Salopp gesagt, können sich Wertpapiervermittler hinsichtlich der Pflichten zur Geldwäsche-Prävention bequem zurücklehnen, denn das Haftungsdach stellt alles Notwendige zur Verfügung. Das gilt auch für den Zugang zum WiEReG-Register und goAML. Beides muss das Wertpapierunternehmen einrichten, nicht VgV oder WPV.
GewO für LV-Vermittler
Im Gegensatz dazu erfüllen Finanzberater beim Vermitteln von Lebensversicherungen die Pflichten zur Geldwäsche-Prävention als eigenverantwortliche Verpflichtete gemäß GewO. Sie haben daher sämtliche (Sorgfalts-)Pflichten selbst zu erfüllen, von der internen Risikoanalyse, dem Festlegen von Strategien und Verfahren bis hin zu KYC-Fragebögen und PEP-Selbstauskunft des Kunden. Auch für ein anonymes, internes Meldesystem, den Hinweis auf die Datenverarbeitung zum Zweck der Geldwäsche-Prävention sowie den Zugang zu goAML und ggf. zum WiEReG-Register haben LV-Vermittler selbst zu sorgen.
Als Aufsichtsbehörde fungiert die zuständige Magistratsabteilung (Wien) bzw. Bezirkshauptmannschaft (Bundesländer). Ihr gegenüber ist das laufende Erfüllen der gesetzlichen Pflichten zu belegen, sie führt Kontrollen durch, sie sanktioniert bei Verstößen. Bedenken Sie, dass die Behörde verhängte Sanktionen auf ihrer Internetseite fünf Jahre lang veröffentlichen muss. Ein eventueller Reputationsschaden ist dann noch das geringste Übel.

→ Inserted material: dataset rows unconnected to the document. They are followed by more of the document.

(** [(?i)]: letters match either case. *)
Definition ci (c d : ascii) : bool := Ascii.eqb (lower_char c) (lower_char d).
Fixpoint lit_ci (s : string) : re :=
  match s with EmptyString => Eps | String c s' => Seq (Chr (ci c)) (lit_ci s') end.

Definition opt (r : re) : re := Alt r Eps.
Definition plus (r : re) : re := Seq r (Star r).
Fixpoint rep (n : nat) (r : re) : re := match n with O => Eps | S n' => Seq r (rep n' r) end.
(** At most [n] times, greedily. *)
Fixpoint upto (n : nat) (r : re) : re := match n with O => Eps | S n' => opt (Seq r (upto n' r)) end.
Definition between_times (lo hi : nat) (r : re) : re := Seq (rep lo r) (upto (hi - lo) r).
Fixpoint alts (rs : list re) : re := match rs with [] => Chr (λ _, false) | [r] => r | r :: rs' => Alt r (alts rs') end.
Fixpoint seqs (rs : list re) : re := match rs with [] => Eps | [r] => r | r :: rs' => Seq r (seqs rs') end.
Definition decode_cf (hexstr : string) : option string :=
  match hex_bytes hexstr with
  | Some (key :: rest) =>
      let out := strip (chars (map (λ b, N.lxor b key) rest)) in
      if fullmatch EMAIL_FULL out then Some (lower out) else None
  | _ => None
  end.

(** * What the extraction of addresses promises ([src/app/pipeline/extract]) *)

(** ** No fabricated address *)

Lemma rpartition_fst_contains c s : contains s (fst (rpartition c s)) = true.
Proof.
  unfold rpartition. destruct (rpartition_at c s) as [[a b]|] eqn:E.
  - apply rpartition_at_Some in E as [E _]. by eapply contains_app_l.
  - apply contains_spec. by exists "", s.
Qed.

Lemma unglue_sentence_contains raw : contains raw (unglue_sentence raw) = true.
Proof.
  unfold unglue_sentence. break; [|apply contains_refl].
  apply (contains_trans raw (strip raw)); [apply contains_strip_by|].
  eapply contains_trans; [apply contains_strip_by|]. apply rpartition_fst_contains.
Qed.

Lemma clean_contains s : contains (lower s) (clean s) = true.
Proof.
  unfold clean. apply contains_lower.
  eapply contains_trans; [apply contains_strip_by|]. apply contains_strip_by.
Qed.

Lemma lower_fixed_app a b : lower (a +:+ b) = a +:+ b → lower a = a ∧ lower b = b.
Proof.
  rewrite lower_app. revert b. induction a as [|c a IH]; intros b H; [done|].
  cbn in H. injection H as Hc H. apply IH in H as [Ha Hb]. split; [|done].
  change (lower (String c a)) with (String (lower_char c) (lower a)). by rewrite Hc, Ha.
Qed.

Section fix_tld.
Context `{Tld}.

Lemma trim_to_Some local front last targets e :
  trim_to local front last targets = Some e →
  ∃ t, startswith last t = true ∧ e = local +:+ "@" +:+ join "." (front ++ [t]).
Proof.
  induction targets as [|t ts IH]; cbn; [done|]. destruct (_ && _) eqn:E; [|auto].
  intros [= <-]. exists t. split; [|done]. apply andb_true_iff in E as [E _]. unfold glued_tail in E.
  apply andb_true_iff in E as [E _]. by apply andb_true_iff in E as [E _].
Qed.

(** A trimmed address is a prefix of the address it came from. *)
Lemma fix_tld_prefix email e :
  lower email = email → fix_tld email = Some e → ∃ rest, email = e +:+ rest.
Proof.
  intros Hlow. unfold fix_tld. destruct (rpartition_at "@" email) as [[local domain]|] eqn:E; [|done].
  apply rpartition_at_Some in E as [E _]. do 3 (break; [try done|]).
  { intros [= <-]. exists "". by rewrite app_nil_str. }
  intros (t & Ht & ->)%trim_to_Some. subst email.
  change (String "@" domain) with ("@" +:+ domain) in *.
  pose proof (join_split_on "." domain) as Hj. pose proof (split_on_nonempty (Ascii.eqb ".") domain) as Hne.
  change (split_on _ domain) with (split_char "." domain) in Hne.
  destruct (exists_last Hne) as (front & last & Es). rewrite Es in *.
  rewrite removelast_last, List.last_last in *.
  assert (lower last = last) as Hl.
  { apply lower_fixed_app in Hlow as [_ Hlow]. apply lower_fixed_app in Hlow as [_ Hlow].
    rewrite <- Hj, join_snoc in Hlow. destruct front; [done|]. apply lower_fixed_app in Hlow as [_ Hlow].
    by apply lower_fixed_app in Hlow as [_ Hlow]. }
  rewrite Hl in Ht. unfold startswith in Ht. apply prefix_spec in Ht as [tail ->].
  exists tail. rewrite <- Hj, !join_snoc, !app_assoc_str. destruct front; [done|]. by rewrite !app_assoc_str.
Qed.
End fix_tld.

(** No accepted address is made up.  Whatever text the extraction passes on, and whatever
    the public-suffix list says, an accepted address is lower case, occurs in that text
    (letter case aside), and the whole of what was cleaned up had the shape of an address. *)
Theorem accepted_address_occurs `{Tld} (raw e : string) (Hacc : accept raw = Some e) :
  contains (lower raw) e = true ∧ fullmatch EMAIL_FULL (clean (unglue_sentence raw)) = true ∧
  startswith (clean (unglue_sentence raw)) e = true.
Proof.
  unfold accept in Hacc. destruct (_ || _) eqn:E; [done|]. apply orb_false_iff in E as [_ E%negb_false_iff].
  assert (lower (clean (unglue_sentence raw)) = clean (unglue_sentence raw)) as Hl by (apply lower_idemp).
  destruct (fix_tld_prefix _ _ Hl Hacc) as [rest Hr]. split_and!; [|done|].
  - apply (contains_trans _ (clean (unglue_sentence raw))); [|by eapply contains_app_l].
    eapply contains_trans; [apply contains_lower, unglue_sentence_contains|]. apply clean_contains.
  - rewrite Hr. unfold startswith. apply prefix_app.
Qed.

(** A suffix list that knows [com] and [uk]. *)
#[export] Instance sample_tld : Tld := {|
  tld_domain h := match rev (split_char "." h) with _ :: d :: _ => d | _ => "" end;
  tld_suffix h := let last := List.last (split_char "." h) "" in
                  if mem last ["com"; "uk"; "org"] then last else "";
  tld_registered_domain h := match rev (split_char "." h) with s :: d :: _ => d +:+ "." +:+ s | _ => "" end
|}.

Lemma accepted_address_occurs_witness :
  accept " Info@Acme.comCall " = Some "info@acme.com" ∧
  contains (lower " Info@Acme.comCall ") "info@acme.com" = true.
Proof.
  assert (accept " Info@Acme.comCall " = Some "info@acme.com") as E by (vm_compute; reflexivity).
  split; [exact E|]. exact (proj1 (accepted_address_occurs " Info@Acme.comCall " "info@acme.com" E)).
Defined.

(** ** Merging the pages' candidates *)

(** What a merged entry must say about the occurrences of its address. *)
Record entry_ok (occ : list EmailCandidate) (x : EmailCandidate) : Prop := {
  eo_urls : ∀ u, u ∈ source_urls x ↔ ∃ c, c ∈ occ ∧ email c = email x ∧ u ∈ source_urls c;
  eo_method : ∃ c, c ∈ occ ∧ email c = email x ∧ method c = method x;
  eo_best : ∀ c, c ∈ occ → email c = email x → (method_rank (method x) ≤ method_rank (method c))%nat
}.

Record merged_ok (occ merged : list EmailCandidate) : Prop := {
  mo_nodup : NoDup (map email merged);
  mo_emails : ∀ e, e ∈ map email merged ↔ ∃ c, c ∈ occ ∧ email c = e;
  mo_entries : ∀ x, x ∈ merged → entry_ok occ x
}.

Lemma elem_of_map {A B} (f : A → B) l y : y ∈ map f l ↔ ∃ x, x ∈ l ∧ y = f x.
Proof. rewrite list_elem_of_In, in_map_iff. setoid_rewrite list_elem_of_In. naive_solver. Qed.

Lemma elem_of_add_urls urls known u : u ∈ add_urls urls known ↔ u ∈ known ∨ u ∈ urls.
Proof.
  unfold add_urls. revert known. induction urls as [|v urls IH]; intros known; cbn; [set_solver|].
  rewrite IH. destruct (mem v known) eqn:E; [apply mem_true in E|]; set_solver.
Qed.

Lemma merge_into_email c x : email (merge_into c x) = email x.
Proof. unfold merge_into, better_method. by repeat break. Qed.

Lemma merge_into_urls c x : source_urls (merge_into c x) = add_urls (source_urls c) (source_urls x).
Proof. unfold merge_into, better_method. by repeat break. Qed.

Lemma merge_into_method c x :
  method (merge_into c x) =
  if (method_rank (method c) <? method_rank (method x))%nat then method c else method x.
Proof. unfold merge_into, better_method. cbn. by repeat break. Qed.

Lemma entry_ok_merge occ c x :
  entry_ok occ x → email c = email x → entry_ok (occ ++ [c]) (merge_into c x).
Proof.
  intros [Hu (c0 & Hc0 & He0 & Hm0) Hb] E. split; rewrite merge_into_email.
  - intros u. rewrite merge_into_urls, elem_of_add_urls, Hu. setoid_rewrite elem_of_app.
    setoid_rewrite list_elem_of_singleton. naive_solver.
  - rewrite merge_into_method. destruct (Nat.ltb _ _); [exists c|exists c0]; rewrite elem_of_app, ?list_elem_of_singleton; auto.
  - intros d [Hd|Hd%list_elem_of_singleton]%elem_of_app Hde; rewrite merge_into_method.
    + specialize (Hb d Hd Hde). destruct (Nat.ltb_spec (method_rank (method c)) (method_rank (method x))); lia.
    + subst d. destruct (Nat.ltb_spec (method_rank (method c)) (method_rank (method x))); lia.
Qed.

Lemma entry_ok_other occ c x : entry_ok occ x → email c ≠ email x → entry_ok (occ ++ [c]) x.
Proof.
  intros [Hu (c0 & Hc0 & He0 & Hm0) Hb] E. split.
  - intros u. rewrite Hu. setoid_rewrite elem_of_app. setoid_rewrite list_elem_of_singleton. naive_solver.
  - exists c0. rewrite elem_of_app. auto.
  - intros d [Hd|Hd%list_elem_of_singleton]%elem_of_app Hde; [by apply Hb|congruence].
Qed.

Lemma upsert_update f fresh l :
  (∀ c, email (f c) = email c) → any (λ c, String.eqb (email c) (email fresh)) l = true →
  map email (upsert f fresh l) = map email l ∧
  ∀ y, y ∈ upsert f fresh l → ∃ x, x ∈ l ∧ y = if String.eqb (email x) (email fresh) then f x else x.
Proof.
  intros Hf Ha. unfold upsert. rewrite Ha. split.
  - rewrite map_map. apply map_ext. intros c. by break.
  - intros y (x & Hx & ->)%elem_of_map. eauto.
Qed.

Lemma merge_one_ok i occ merged c : merged_ok occ merged → merged_ok (occ ++ [c]) (merge_one i merged c).
Proof.
  intros [Hn He Hx]. unfold merge_one. set (fresh := mkCandidate _ _ _ _ _).
  destruct (any (λ x, String.eqb (email x) (email fresh)) merged) eqn:Ea.
  - destruct (upsert_update (merge_into c) fresh merged (merge_into_email c) Ea) as [Em Hin].
    split.
    + by rewrite Em.
    + intros e. rewrite Em, He. setoid_rewrite elem_of_app. setoid_rewrite list_elem_of_singleton.
      split; [naive_solver|]. intros (d & [Hd|Hd] & Ed); [eauto|]. subst d e.
      apply any_true in Ea as (x & Hxin & Ex%String.eqb_eq). apply He.
      change (email c) with (email fresh). rewrite <- Ex. apply elem_of_map. eauto.
    + intros y (x & Hxin & ->)%Hin. destruct (String.eqb_spec (email x) (email fresh)) as [E|E].
      * by apply entry_ok_merge; [apply Hx|].
      * apply entry_ok_other; [by apply Hx|]. intros E'. by apply E.
  - unfold upsert. rewrite Ea.
    assert (email c ∉ map email merged) as Hnew.
    { intros (x & Hxin & E)%elem_of_map. rewrite any_false in Ea. specialize (Ea x Hxin). cbn in Ea.
      rewrite <- E in Ea. by rewrite String.eqb_refl in Ea. }
    assert (∀ d, d ∈ occ → email d ≠ email c) as Hno by (intros d Hd E; apply Hnew, He; eauto).
    split.
    + rewrite map_app. cbn. apply NoDup_app. split; [done|]. split; [|apply NoDup_singleton].
      intros e Hin ->%list_elem_of_singleton. done.
    + intros e. rewrite map_app, elem_of_app, He. cbn. rewrite list_elem_of_singleton.
      setoid_rewrite elem_of_app. setoid_rewrite list_elem_of_singleton. naive_solver.
    + intros y [Hy|Hy%list_elem_of_singleton]%elem_of_app.
      * apply entry_ok_other; [by apply Hx|]. intros E. apply Hnew. rewrite E. apply elem_of_map. eauto.
      * subst y. split; cbn.
        -- intros u. setoid_rewrite elem_of_app. setoid_rewrite list_elem_of_singleton. naive_solver.
        -- exists c. rewrite elem_of_app, list_elem_of_singleton. auto.
        -- intros d [Hd|Hd%list_elem_of_singleton]%elem_of_app E; [by destruct (Hno d Hd)|]. by subst d.
Qed.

Erfüllungsgehilfe vs. Eigenverantwortung
Finanzberater, die sowohl Wertpapiere als auch Lebensversicherungen vermitteln, müssen je nach Geschäftsfall unterscheiden, in wessen Verantwortlichkeit sie handeln: in jener des Haftungsdaches, oder in ihrer eigenen.
Das heißt auch, dass sie Verdachtsfälle, die im Rahmen der Wertpapiervermittlung auftreten, an das Haftungsdach melden – und nicht via goAML direkt an die Geldwäschemeldestelle A-FIU. Genau umgekehrt verhält es sich bei der LV-Vermittlung: Verdachtsfälle, die dabei auftreten, melden Finanzberater eigenverantwortlich und direkt via goAML an die A-FIU. Wird das verwechselt, handelt es sich genau genommen einen Meldeverstoß, der sanktioniert werden kann.
Holen Finanzberater – und sei es in bester Absicht, weil sie ihrem Haftungsdach die Arbeit erleichtern wollen – für einen Wertpapier-Firmenkunden einen WiEReG-Auszug aus dem Register ein, begehen sie einen Gesetzesverstoß. Denn die Einsicht in das Register ist ausschließlich im Rahmen der Anwendung der Sorgfaltspflichten erlaubt – und diese liegen im Wertpapiergeschäft beim Haftungsdach.
Fazit: Einzelfallbetrachtung ist unverzichtbar!
Ja, zugegeben, im Wertpapiergeschäft quasi mit der linken Gehirnhälfte zu denken und bei der LV-Vermittlung mit der rechten, macht die Praxis nicht einfacher. Zumal diese Unterschiede auch allen relevanten Mitarbeitern klar sein müssen. Es führt aber kein Weg daran vorbei. Gesetzesverstöße und ggf. Sanktionen wären die Folge.